徹底的に他人の振りをするしかない。逃げよう、そうしよう。

 ハムスターは丸っこい体とのんきな性格からどんくさい生き物と思われがちだが、ポジティブな猪突猛進気質。回し車を夜通し回し続けるスタミナと、高速の脚力を合わせ持つ、疲れ知らずの肉体派(自称)なのだ。
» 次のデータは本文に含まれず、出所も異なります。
Lemma truthy_strip (s : string) :
  truthy (strip s) = negb (all_space s).
Proof.
  destruct (all_space s) eqn:H.
  - apply strip_empty_iff in H. now rewrite H.
  - destruct (strip s) eqn:Hs; [|reflexivity].
    apply strip_empty_iff in Hs. congruence.
Qed.

(** A line of whitespace is none of the words that end the loop. *)
Lemma all_space_not_quit (s : string) :
  all_space s = true -> is_quit s = false.
Proof.
  intros H. unfold is_quit, in_list. simpl.
  destruct (String.eqb_spec (lower s) "quit") as [Hq|_];
    [rewrite <- all_space_lower, Hq in H; discriminate|].
  destruct (String.eqb_spec (lower s) "exit") as [Hq|_];
    [rewrite <- all_space_lower, Hq in H; discriminate|].
  destruct (String.eqb_spec (lower s) "q") as [Hq|_];
    [rewrite <- all_space_lower, Hq in H; discriminate|].
  reflexivity.
Qed.

Lemma is_quit_iff (s : string) :
  is_quit s = true <->
  lower s = "quit" \/ lower s = "exit" \/ lower s = "q".
Proof.
  unfold is_quit, in_list. simpl.
  rewrite orb_false_r, !orb_true_iff, !String.eqb_eq. tauto.
Qed.

End WhitespaceFacts.

(* ================================================================== *)
(** ** The command loop *)

Section LoopFacts.

Context {R : Type} (analyze : string -> M R string).

(** One turn of [main_loop]: the prompt, the line read, the turn, and then
    either the end of the loop or the rest of the input. *)
Lemma main_loop_cons user_input rest r :
  main_loop analyze (user_input :: rest) r
  = match main_turn analyze user_input r with
    | (Ok Break, r1, t1) =>
        (Ok tt, r1, ([Stdout INPUT_PROMPT; Stdin user_input] ++ t1)%list)
    | (Ok Continue, r1, t1) =>
        match main_loop analyze rest r1 with
        | (res, r2, t2) =>
            (res, r2,
             ([Stdout INPUT_PROMPT; Stdin user_input] ++ t1 ++ t2)%list)
        end
    | (Raise e, r1, t1) =>
        (Raise e, r1, ([Stdout INPUT_PROMPT; Stdin user_input] ++ t1)%list)
    | (OutOfFuel, r1, t1) =>
        (OutOfFuel, r1, ([Stdout INPUT_PROMPT; Stdin user_input] ++ t1)%list)
    end.
Proof.
  simpl main_loop. unfold bind at 1 2, emit. simpl.
  unfold bind.
  destruct (main_turn analyze user_input r) as [[[[|]|e|] r1] t1];
    try reflexivity.
  - unfold ret. now rewrite app_nil_r.
  - destruct (main_loop analyze rest r1) as [[res r2] t2]. reflexivity.
Qed.
(** * A shallow embedding of the sales REST API (app.py)

    The request-handling core of the Flask application is embedded as
    executable Rocq definitions: the validation utilities, the dual-format
    response encoder, the bearer-token gate, the storage error translator,
    every route handler and the dispatch of exceptions to the registered
    error handlers.

    Conventions.
    - Text is a [string] whose characters are read as code points below 256.
      The Python string methods used by the program ([strip], [lower],
      [startswith], [in], [split]) are defined on that range with the
      character classes CPython uses there.
    - A Python value (JSON body member, query argument, SQL parameter, row
      cell, response payload) is a [value].
    - A call that may raise returns a [result]; a handler is a state-passing
      function over the storage state that returns a [result].
    - What lives outside the repository (the MySQL driver, the PyJWT
      library, the clock, float conversion, the process configuration) is a
      field of the [Runtime] class. *)

From Stdlib Require Import String Ascii ZArith NArith List Bool Lia.
From Stdlib Require Import DecimalString Sorting.Sorted Sorting.Permutation.
Import ListNotations.

Set Warnings "-register-all".

Local Open Scope string_scope.
Local Open Scope Z_scope.

(* ================================================================== *)
(** ** Python text *)

Module Text.

Definition code (c : ascii) : Z := Z.of_N (N_of_ascii c).

Definition chr (n : Z) : ascii := ascii_of_N (Z.to_N n).

(** [str.isspace] on one code point below 256: TAB..CR, FS..US, SPACE,
    NEL (0x85) and NBSP (0xA0). This is also the class [\s] of [re]. *)
Definition isspace (c : ascii) : bool :=
  let n := code c in
  ((9 <=? n) && (n <=? 13)) || ((28 <=? n) && (n <=? 32))
  || (n =? 133) || (n =? 160).

Fixpoint lstrip (s : string) : string :=
  match s with
  | EmptyString => EmptyString
  | String c s' => if isspace c then lstrip s' else s
  end.

Fixpoint rstrip (s : string) : string :=
  match s with
  | EmptyString => EmptyString
  | String c s' =>
      match rstrip s' with
      | EmptyString => if isspace c then EmptyString else String c EmptyString
      | r => String c r
      end
  end.

(** Made of whitespace only. *)
Fixpoint blank (s : string) : bool :=
  match s with
  | EmptyString => true
  | String c s' => isspace c && blank s'
  end.

(** [s.strip()] *)
Definition strip (s : string) : string := rstrip (lstrip s).

(** [str.lower] on one code point below 256: A..Z and the Latin-1 capitals
    0xC0..0xDE (but not the multiplication sign 0xD7) move up by 32. *)
Definition lower_char (c : ascii) : ascii :=
  let n := code c in
  if ((65 <=? n) && (n <=? 90))
     || ((192 <=? n) && (n <=? 222) && negb (n =? 215))
  then chr (n + 32) else c.

Fixpoint lower (s : string) : string :=
  match s with
  | EmptyString => EmptyString
  | String c s' => String (lower_char c) (lower s')
  end.

(** [s.startswith(p)] *)
Definition startswith (s p : string) : bool := String.prefix p s.

(** [sub in s] *)
Fixpoint contains (sub s : string) : bool :=
  String.prefix sub s
  || match s with
     | EmptyString => false
     | String _ s' => contains sub s'
     end.

(** [s.split(" ", 1)]: the text before the first space and, when there is a
    space, the text after it. *)
Fixpoint split_space_once (s : string) : string * option string :=
  match s with
  | EmptyString => (EmptyString, None)
  | String c s' =>
      if Ascii.eqb c " "%char then (EmptyString, Some s')
      else let (a, b) := split_space_once s' in (String c a, b)
  end.

(** [sep.join(l)] *)
Fixpoint join (sep : string) (l : list string) : string :=
  match l with
  | [] => EmptyString
  | [x] => x
  | x :: rest => x ++ sep ++ join sep rest
  end.

(** [str(n)] for an integer *)
Definition str_int (n : Z) : string := NilZero.string_of_int (Z.to_int n).

Definition is_digit (c : ascii) : bool :=
  let n := code c in (48 <=? n) && (n <=? 57).

Definition digit_val (c : ascii) : Z := code c - 48.

(** Two decimal digits, zero padded (the [%02d] of date formatting). *)
Definition pad2 (n : Z) : string :=
  if n <? 10 then "0" ++ str_int n else str_int n.

Definition pad4 (n : Z) : string :=
  if n <? 10 then "000" ++ str_int n
  else if n <? 100 then "00" ++ str_int n
  else if n <? 1000 then "0" ++ str_int n
  else str_int n.

End Text.

(* ================================================================== *)
(** ** Exceptions and results *)

(** The exception classes that can travel through the program. The three
    first are werkzeug HTTP exceptions; [ValueError] is what the header
    store of a response raises for a value with a line break;
    [StorageError] stands for whatever the database driver raises, [text]
    being [str(exc)]. *)
Inductive exn : Type :=
| BadRequest (description : string)
| NotFound
| MethodNotAllowed
| OverflowError (text : string)
| AttributeError (text : string)
| IndexError (text : string)
| ValueError (text : string)
| PyJWTError (text : string)
| StorageError (text : string).

(** [str(exc)] *)
Definition str_exn (e : exn) : string :=
  match e with
  | BadRequest d => "400 Bad Request: " ++ d
  | NotFound =>
      "404 Not Found: The requested URL was not found on the server. If you entered the URL manually please check your spelling and try again."
  | MethodNotAllowed =>
      "405 Method Not Allowed: The method is not allowed for the requested URL."
  | OverflowError t | AttributeError t | IndexError t | ValueError t
  | PyJWTError t | StorageError t => t
  end.

Inductive result (A : Type) : Type :=
| Return (a : A)
| Raise (e : exn).
Arguments Return {A} a.
Arguments Raise {A} e.

Definition rbind {A B} (r : result A) (k : A -> result B) : result B :=
  match r with
  | Return a => k a
  | Raise e => Raise e
  end.

Declare Scope result_scope.
Delimit Scope result_scope with result.
Notation "x <- r ;; k" := (rbind r (fun x => k))
  (at level 61, r at next level, right associativity) : result_scope.

(* ================================================================== *)
(** ** Dates *)

Module Datetime.

Record date : Type := mkdate { year : Z; month : Z; day : Z }.

Definition is_leap (y : Z) : bool :=
  (y mod 4 =? 0) && (negb (y mod 100 =? 0) || (y mod 400 =? 0)).

Definition _days_in_month : list Z :=
  [0; 31; 28; 31; 30; 31; 30; 31; 31; 30; 31; 30; 31].

Definition _days_before_month : list Z :=
  [0; 0; 31; 59; 90; 120; 151; 181; 212; 243; 273; 304; 334].

(** Table lookup; an index outside the table reads 0 here. The only such
    reads come from week dates of year 0, which the range check of the
    date constructor rejects whatever was read. *)
Definition table (t : list Z) (i : Z) : Z :=
  if i <? 0 then 0 else nth (Z.to_nat i) t 0.

Definition days_in_month (y m : Z) : Z :=
  if (m =? 2) && is_leap y then 29 else table _days_in_month m.

Definition days_before_month (y m : Z) : Z :=
  table _days_before_month m + (if (2 <? m) && is_leap y then 1 else 0).

(** The C code divides with truncation toward zero ([Z.quot], [Z.rem]). *)
Definition days_before_year (y0 : Z) : Z :=
  let y := y0 - 1 in
  y * 365 + Z.quot y 4 - Z.quot y 100 + Z.quot y 400.

Definition ymd_to_ord (y m d : Z) : Z :=
  days_before_year y + days_before_month y m + d.

Definition weekday (y m d : Z) : Z := Z.rem (ymd_to_ord y m d + 6) 7.

Definition iso_week1_monday (y : Z) : Z :=
  let first_day := ymd_to_ord y 1 1 in
  let first_weekday := Z.rem (first_day + 6) 7 in
  let week1_monday := first_day - first_weekday in
  if 3 <? first_weekday then week1_monday + 7 else week1_monday.

Definition ord_to_ymd (ordinal0 : Z) : Z * Z * Z :=
  let ordinal := ordinal0 - 1 in
  let n400 := Z.quot ordinal 146097 in
  let n := Z.rem ordinal 146097 in
  let n100 := Z.quot n 36524 in
  let n := Z.rem n 36524 in
  let n4 := Z.quot n 1461 in
  let n := Z.rem n 1461 in
  let n1 := Z.quot n 365 in
  let n := Z.rem n 365 in
  let y := n400 * 400 + 1 + n100 * 100 + n4 * 4 + n1 in
  if (n1 =? 4) || (n100 =? 4) then (y - 1, 12, 31)
  else
    let leapyear := (n1 =? 3) && (negb (n4 =? 24) || (n100 =? 3)) in
    let m := Z.shiftr (n + 50) 5 in
    let preceding :=
      table _days_before_month m + (if (2 <? m) && leapyear then 1 else 0) in
    if n <? preceding
    then (y, m - 1, n - (preceding - days_in_month y (m - 1)) + 1)
    else (y, m, n - preceding + 1).

(** ISO year, week, weekday to year, month, day; [None] when the week or
    the weekday is out of range. *)
Definition iso_to_ymd (iso_year iso_week iso_day : Z) : option (Z * Z * Z) :=
  let week_ok :=
    if (iso_week <=? 0) || (53 <=? iso_week) then
      if iso_week =? 53 then
        let first_weekday := weekday iso_year 1 1 in
        (first_weekday =? 3) || ((first_weekday =? 2) && is_leap iso_year)
      else false
    else true in
  if negb week_ok then None
  else if (iso_day <=? 0) || (8 <=? iso_day) then None
  else
    let day_1 := iso_week1_monday iso_year in
    let day_offset := (iso_week - 1) * 7 + iso_day - 1 in
    Some (ord_to_ymd (day_1 + day_offset)).

(** The UTF-8 encoding of a text of code points below 256. *)
Fixpoint utf8 (s : string) : list Z :=
  match s with
  | EmptyString => []
  | String c s' =>
      let n := Text.code c in
      if n <? 128 then n :: utf8 s'
      else (192 + Z.shiftr n 6) :: (128 + Z.land n 63) :: utf8 s'
  end.

(** Reads exactly [n] ASCII digits. *)
Fixpoint parse_digits (p : list Z) (n : nat) (acc : Z) : option (Z * list Z) :=
  match n with
  | O => Some (acc, p)
  | S n' =>
      match p with
      | c :: p' =>
          if (48 <=? c) && (c <=? 57)
          then parse_digits p' n' (acc * 10 + (c - 48))
          else None
      | [] => None
      end
  end.

(** The byte at [p] is [c] (the end of the text is no byte at all). *)
Definition at_byte (c : Z) (p : list Z) : bool :=
  match p with
  | x :: _ => x =? c
  | [] => false
  end.

(** Consumes the separator when the date is written with separators. *)
Definition expect_sep (uses_separator : bool) (p : list Z) : option (list Z) :=
  if uses_separator then
    if at_byte 45 p then Some (tl p) else None
  else Some p.

(** Year, then either [W]eek and optional weekday, or month and day; 45 is
    the dash and 87 the letter W. Bytes after the day are not looked at. *)
Definition parse_isoformat_date (b : list Z) : option (Z * Z * Z) :=
  match parse_digits b 4 0 with
  | None => None
  | Some (y, p) =>
      let uses_separator := at_byte 45 p in
      let p := if uses_separator then tl p else p in
      if at_byte 87 p then
        match parse_digits (tl p) 2 0 with
        | None => None
        | Some (iso_week, p) =>
            match p with
            | [] => iso_to_ymd y iso_week 1
            | _ :: _ =>
                match expect_sep uses_separator p with
                | None => None
                | Some p =>
                    match parse_digits p 1 0 with
                    | None => None
                    | Some (iso_day, _) => iso_to_ymd y iso_week iso_day
                    end
                end
            end
        end
      else
        match parse_digits p 2 0 with
        | None => None
        | Some (m, p) =>
            match expect_sep uses_separator p with
            | None => None
            | Some p =>
                match parse_digits p 2 0 with
                | None => None
                | Some (d, _) => Some (y, m, d)
                end
            end
        end
  end.

(** The range check of the [date] constructor (MINYEAR = 1, MAXYEAR = 9999). *)
Definition check_date_args (y m d : Z) : bool :=
  (1 <=? y) && (y <=? 9999) && (1 <=? m) && (m <=? 12)
  && (1 <=? d) && (d <=? days_in_month y m).

(** [date.fromisoformat(s)] as CPython 3.11 implements it: the encoded text
    must be 7, 8 or 10 bytes long; [None] is [ValueError]. *)
Definition fromisoformat (s : string) : option date :=
  let b := utf8 s in
  let len := Z.of_nat (List.length b) in
  if (len =? 7) || (len =? 8) || (len =? 10) then
    match parse_isoformat_date b with
    | Some (y, m, d) =>
        if check_date_args y m d then Some (mkdate y m d) else None
    | None => None
    end
  else None.

(** [str(d)], the ISO form YYYY-MM-DD. *)
Definition isoformat (d : date) : string :=
  Text.pad4 (year d) ++ "-" ++ Text.pad2 (month d) ++ "-" ++ Text.pad2 (day d).

End Datetime.

(* ================================================================== *)
(** ** Python values *)

(** A binary float: [Finite m e] is the number m * 2^e (every finite double
    has this form); the two infinities and NaN are separate values. *)
Inductive pyfloat : Type :=
| Finite (m e : Z)
| Infinity (negative : bool)
| NaN.

Inductive value : Type :=
| VNone
| VBool (b : bool)
| VInt (n : Z)
| VFloat (x : pyfloat)
| VStr (s : string)
| VDate (d : Datetime.date)
| VDateTime (text : string)   (* a [datetime]; [text] is its [str()] *)
| VList (l : list value)
| VDict (items : list (string * value)).

(** Truth value testing ([if v], [v or default], [not v]). *)
Definition truthy (v : value) : bool :=
  match v with
  | VNone => false
  | VBool b => b
  | VInt n => negb (n =? 0)
  | VFloat (Finite m _) => negb (m =? 0)
  | VFloat _ => true
  | VStr s => negb (String.eqb s "")
  | VDate _ | VDateTime _ => true
  | VList l => match l with [] => false | _ => true end
  | VDict items => match items with [] => false | _ => true end
  end.

(** [type(v).__name__] *)
Definition type_name (v : value) : string :=
  match v with
  | VNone => "NoneType"
  | VBool _ => "bool"
  | VInt _ => "int"
  | VFloat _ => "float"
  | VStr _ => "str"
  | VDate _ => "datetime.date"
  | VDateTime _ => "datetime.datetime"
  | VList _ => "list"
  | VDict _ => "dict"
  end.
(** * Provider configuration handshake of terraform-provider-artifactory

    A shallow embedding of [ArtifactoryProvider.Configure]
    (package [provider]) and of [unPackLocalGradleRepository] /
    [resourceArtifactoryLocalGradleRepository] (package [artifactory]),
    together with the properties of the credential, URL and preflight
    logic that the specification states about them.

    [Configure] mutates the response it is handed and calls a handful of
    collaborators from the shared client library.  It is modelled as a
    state-passing computation with an explicit early [return]; the state
    holds the response and the log of collaborator calls. *)

From Stdlib Require Import String List Bool Arith ZArith Lia Sorted.
Import ListNotations.
Local Open Scope list_scope.
Local Open Scope string_scope.

(** Go's [error] interface: [nil] is [None], an error carries the text
    that [err.Error()] returns. *)
Definition error : Type := option string.

Definition isErr (e : error) : bool :=
  match e with Some _ => true | None => false end.

Definition Error (e : error) : string :=
  match e with Some m => m | None => "" end.

(** ** Diagnostics (terraform-plugin-framework, package diag) *)

Module Diag.

Inductive Severity : Type := SeverityError | SeverityWarning.

Record Diagnostic : Type := mkDiagnostic {
  severity : Severity;
  Summary : string;
  Detail : string
}.

Definition Diagnostics : Type := list Diagnostic.

Definition severity_eqb (a b : Severity) : bool :=
  match a, b with
  | SeverityError, SeverityError => true
  | SeverityWarning, SeverityWarning => true
  | _, _ => false
  end.

Definition Equal (a b : Diagnostic) : bool :=
  severity_eqb (severity a) (severity b)
  && (Summary a =? Summary b) && (Detail a =? Detail b).

Definition NewErrorDiagnostic (summary detail : string) : Diagnostic :=
  mkDiagnostic SeverityError summary detail.

Definition Contains (diags : Diagnostics) (d : Diagnostic) : bool :=
  existsb (Equal d) diags.

(** [Append] adds the diagnostics that are not already in the collection. *)
Fixpoint Append (diags : Diagnostics) (ins : list Diagnostic) : Diagnostics :=
  match ins with
  | [] => diags
  | d :: rest => Append (if Contains diags d then diags else (diags ++ [d])%list) rest
  end.

Definition AddError (diags : Diagnostics) (summary detail : string) : Diagnostics :=
  Append diags [NewErrorDiagnostic summary detail].

Definition isError (d : Diagnostic) : bool :=
  severity_eqb (severity d) SeverityError.

Definition isWarning (d : Diagnostic) : bool :=
  severity_eqb (severity d) SeverityWarning.

Definition HasError (diags : Diagnostics) : bool := existsb isError diags.

End Diag.

(** ** Attribute values (terraform-plugin-framework, package types)

    A [types.String] or [types.Bool] is null, unknown or known;
    [ValueString] and [ValueBool] give the zero value unless it is known. *)

Module types.
Lemma matchAt_spec (c : N) (r rest : jsstring) (u : LegacySwara.ParsedSwara) :
  LegacySwara.matchAt c r = (u, rest) ->
  legacyKindOf u = KNote c /\ starters rest = starters r
  /\ (length rest <= length r)%nat
  /\ exists pre, r = pre ++ rest.
Proof.
  unfold LegacySwara.matchAt.
  destruct (LegacySwara.takeDigit r) as [d r1] eqn:Hd.
  destruct (LegacySwara.takeOctave r1) as [o r2] eqn:Ho.
  intros [= <- <-].
  destruct (takeDigit_spec _ _ _ Hd) as (E1 & L1 & _ & P1).
  destruct (takeOctave_spec _ _ _ Ho) as (E2 & L2 & pre & P2).
  split; [reflexivity|]. split; [congruence|]. split; [lia|].
  eexists. rewrite P1, P2. apply app_assoc.
Qed.

Lemma includes_app_r (a b : jsstring) (c : N) :
  includes (a ++ b) c = false -> includes b c = false.
Proof.
  unfold includes. rewrite existsb_app. intros H.
  now apply orb_false_iff in H as [_ H].
Qed.

Lemma starterOf_other (c : N) :
  N.eqb Swara.dash c = false -> N.eqb Swara.comma c = false ->
  Swara.isSwaraLetter c = false -> starterOf c = None.
Proof.
  intros H1 H2 H3. unfold starterOf.
  rewrite N.eqb_sym in H1. rewrite N.eqb_sym in H2. now rewrite H1, H2, H3.
Qed.

(** The notes of a string without dash or comma. *)
Lemma matchAll_spec (fuel : nat) :
  forall s,
    (length s < fuel)%nat ->
    includes s Swara.dash = false -> includes s Swara.comma = false ->
    exists out, LegacySwara.matchAll fuel s = Some out
                /\ map legacyKindOf out = starters s.
Proof.
  induction fuel as [|fuel IH]; intros s Hlen Hd Hc; [lia|].
  destruct s as [|c r]; cbn [LegacySwara.matchAll]; [exists []; auto|].
  pose proof (includes_app_r [c] r _ Hd) as Hd'.
  pose proof (includes_app_r [c] r _ Hc) as Hc'.
  unfold includes in Hd, Hc. cbn [existsb] in Hd, Hc.
  apply orb_false_iff in Hd as [Hd1 _], Hc as [Hc1 _]. cbn [length] in Hlen.
  destruct (Swara.isSwaraLetter c) eqn:Hl.
  - destruct (LegacySwara.matchAt c r) as [u rest] eqn:Hm.
    destruct (matchAt_spec _ _ _ _ Hm) as (Hk & Hs & Hlen' & pre & Hpre).
    rewrite Hpre in Hd', Hc'.
    destruct (IH rest ltac:(lia) (includes_app_r _ _ _ Hd') (includes_app_r _ _ _ Hc'))
      as (out & E & Hk').
    exists (u :: out). rewrite E. split; [reflexivity|].
    cbn [map]. rewrite Hk, Hk', Hs.
    now rewrite (starters_cons_some c (KNote c)) by now apply starterOf_letter.
  - destruct (IH r ltac:(lia) Hd' Hc') as (out & E & Hk).
    exists out. split; [exact E|]. rewrite Hk.
    rewrite starters_cons_none; [reflexivity|]. now apply starterOf_other.
Qed.

(** The loop over the characters of a token. *)
Lemma scanChars_spec (fuel : nat) :
  forall s,
    (length s < fuel)%nat ->
    exists out, LegacySwara.scanChars fuel s = Some out
                /\ map legacyKindOf out = starters s.
Proof.
  induction fuel as [|fuel IH]; intros s Hlen; [lia|].
  destruct s as [|c r]; cbn [LegacySwara.scanChars]; [exists []; auto|].
  cbn [length] in Hlen.
  destruct (N.eqb_spec c Swara.dash) as [->|Hd].
  { destruct (IH r ltac:(lia)) as (out & E & Hk). exists (LegacySwara.restUnit :: out).
    rewrite E. split; [reflexivity|]. cbn [map]. now rewrite Hk. }
  destruct (N.eqb_spec c Swara.comma) as [->|Hc].
  { destruct (IH r ltac:(lia)) as (out & E & Hk). exists (LegacySwara.sustainUnit :: out).
    rewrite E. split; [reflexivity|]. cbn [map]. now rewrite Hk. }
  destruct (Swara.isSwaraLetter c) eqn:Hl.
  - destruct (LegacySwara.takeDigit r) as [d r1] eqn:Hdig.
    destruct (takeDigit_spec _ _ _ Hdig) as (E1 & L1 & Hnone & _).
    destruct (starters_takeWhile LegacySwara.isMark r1 starterOf_mark) as (M1 & M2 & M3).
    set (notation := c :: match d with Some x => [x] | None => [] end
                          ++ takeWhile LegacySwara.isMark r1).
    assert (Hst : starters notation = [KNote c]).
    { unfold notation.
      rewrite (starters_cons_some c (KNote c)) by now apply starterOf_letter.
      now rewrite starters_app, Hnone, M1. }
    assert (Hno : forall x, (x = Swara.dash \/ x = Swara.comma) ->
                            includes notation x = false).
    { intros x Hx. unfold includes.
      destruct (existsb (N.eqb x) notation) eqn:Hex; [|reflexivity].
      apply existsb_exists in Hex as (y & Hy & Exy). apply N.eqb_eq in Exy. subst y.
      assert (Hsx : starterOf x <> None) by (destruct Hx as [->| ->]; discriminate).
      exfalso. unfold notation in Hy. destruct Hy as [->|Hy].
      - destruct Hx; congruence.
      - apply in_app_or in Hy as [Hy|Hy].
        + destruct d as [d|]; [|destruct Hy]. destruct Hy as [->|[]].
          unfold LegacySwara.takeDigit in Hdig. destruct r as [|z r']; [discriminate|].
          destruct (isDigit z) eqn:Hz; [|discriminate]. injection Hdig as -> _.
          apply Hsx. now apply starterOf_digit.
        + apply Hsx. apply starterOf_mark.
          clear -Hy. induction r1 as [|z r1 IH]; [destruct Hy|].
          cbn [takeWhile] in Hy. destruct (LegacySwara.isMark z) eqn:Hz; [|destruct Hy].
          destruct Hy as [<-|Hy]; auto. }
    destruct (matchAll_spec (S (length notation)) notation ltac:(lia)
                (Hno _ (or_introl eq_refl)) (Hno _ (or_intror eq_refl)))
      as (ms & Ems & Hms).
    rewrite Ems. rewrite Hst in Hms.
    destruct ms as [|m [|m' ms]]; try discriminate Hms. injection Hms as Hm.
    destruct (IH (dropWhile LegacySwara.isMark r1) ltac:(lia)) as (out & E & Hk).
    exists (m :: out). rewrite E. split; [reflexivity|].
    cbn [map]. rewrite Hm, Hk, M2, E1.
    now rewrite (starters_cons_some c (KNote c)) by now apply starterOf_letter.
  - destruct (IH r ltac:(lia)) as (out & E & Hk).
    exists out. split; [exact E|]. rewrite Hk.
    rewrite starters_cons_none; [reflexivity|].
    unfold starterOf. apply N.eqb_neq in Hd, Hc. now rewrite Hd, Hc, Hl.
Qed.


Lemma tokenUnits_spec (token : jsstring) :
  exists out, LegacySwara.tokenUnits token = Some out
              /\ map legacyKindOf out = starters token.
Proof.
  unfold LegacySwara.tokenUnits.
  destruct (eqb token [Swara.dash]) eqn:E1.
  { apply eqb_eq in E1. subst. exists [LegacySwara.restUnit]. auto. }
  destruct (eqb token [Swara.comma]) eqn:E2.
  { apply eqb_eq in E2. subst. exists [LegacySwara.sustainUnit]. auto. }
  destruct (eqb token [bar]) eqn:E3.
  { apply eqb_eq in E3. subst. exists []. auto. }
  destruct (eqb token [bar; bar]) eqn:E4.
  { apply eqb_eq in E4. subst. exists []. auto. }
  cbn [orb].
  destruct (includes token Swara.dash) eqn:Hd; cbn [orb].
  { apply scanChars_spec. lia. }
  destruct (includes token Swara.comma) eqn:Hc.
  { apply scanChars_spec. lia. }
  apply matchAll_spec; [lia | exact Hd | exact Hc].
Qed.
「……あの山、そんな名称だったか? 五穀御剣山(ごこくみつるぎやま)だったと思うが……」

「もうチャイムが鳴るから行かないと! それではさようなら!」

 公花は自慢の逃げ足で、廊下から駆け去った。

 自分の教室は目の前だったのに、無駄に校舎を一周するはめになり……。

 教師からは「廊下を走るな!」と怒られるし、着いたときにはホームルームが始まっていて変に注目を集めてしまうしで散々だ。

 そそくさと席についてから周囲をそっと見回してみたが、剣の姿はないようだ。

(よかった、あの人とは別のクラスみたい……)

 ほっと胸を撫で下ろしていると、隣の席にいた優しそうな女の子が、小声で話しかけてくる。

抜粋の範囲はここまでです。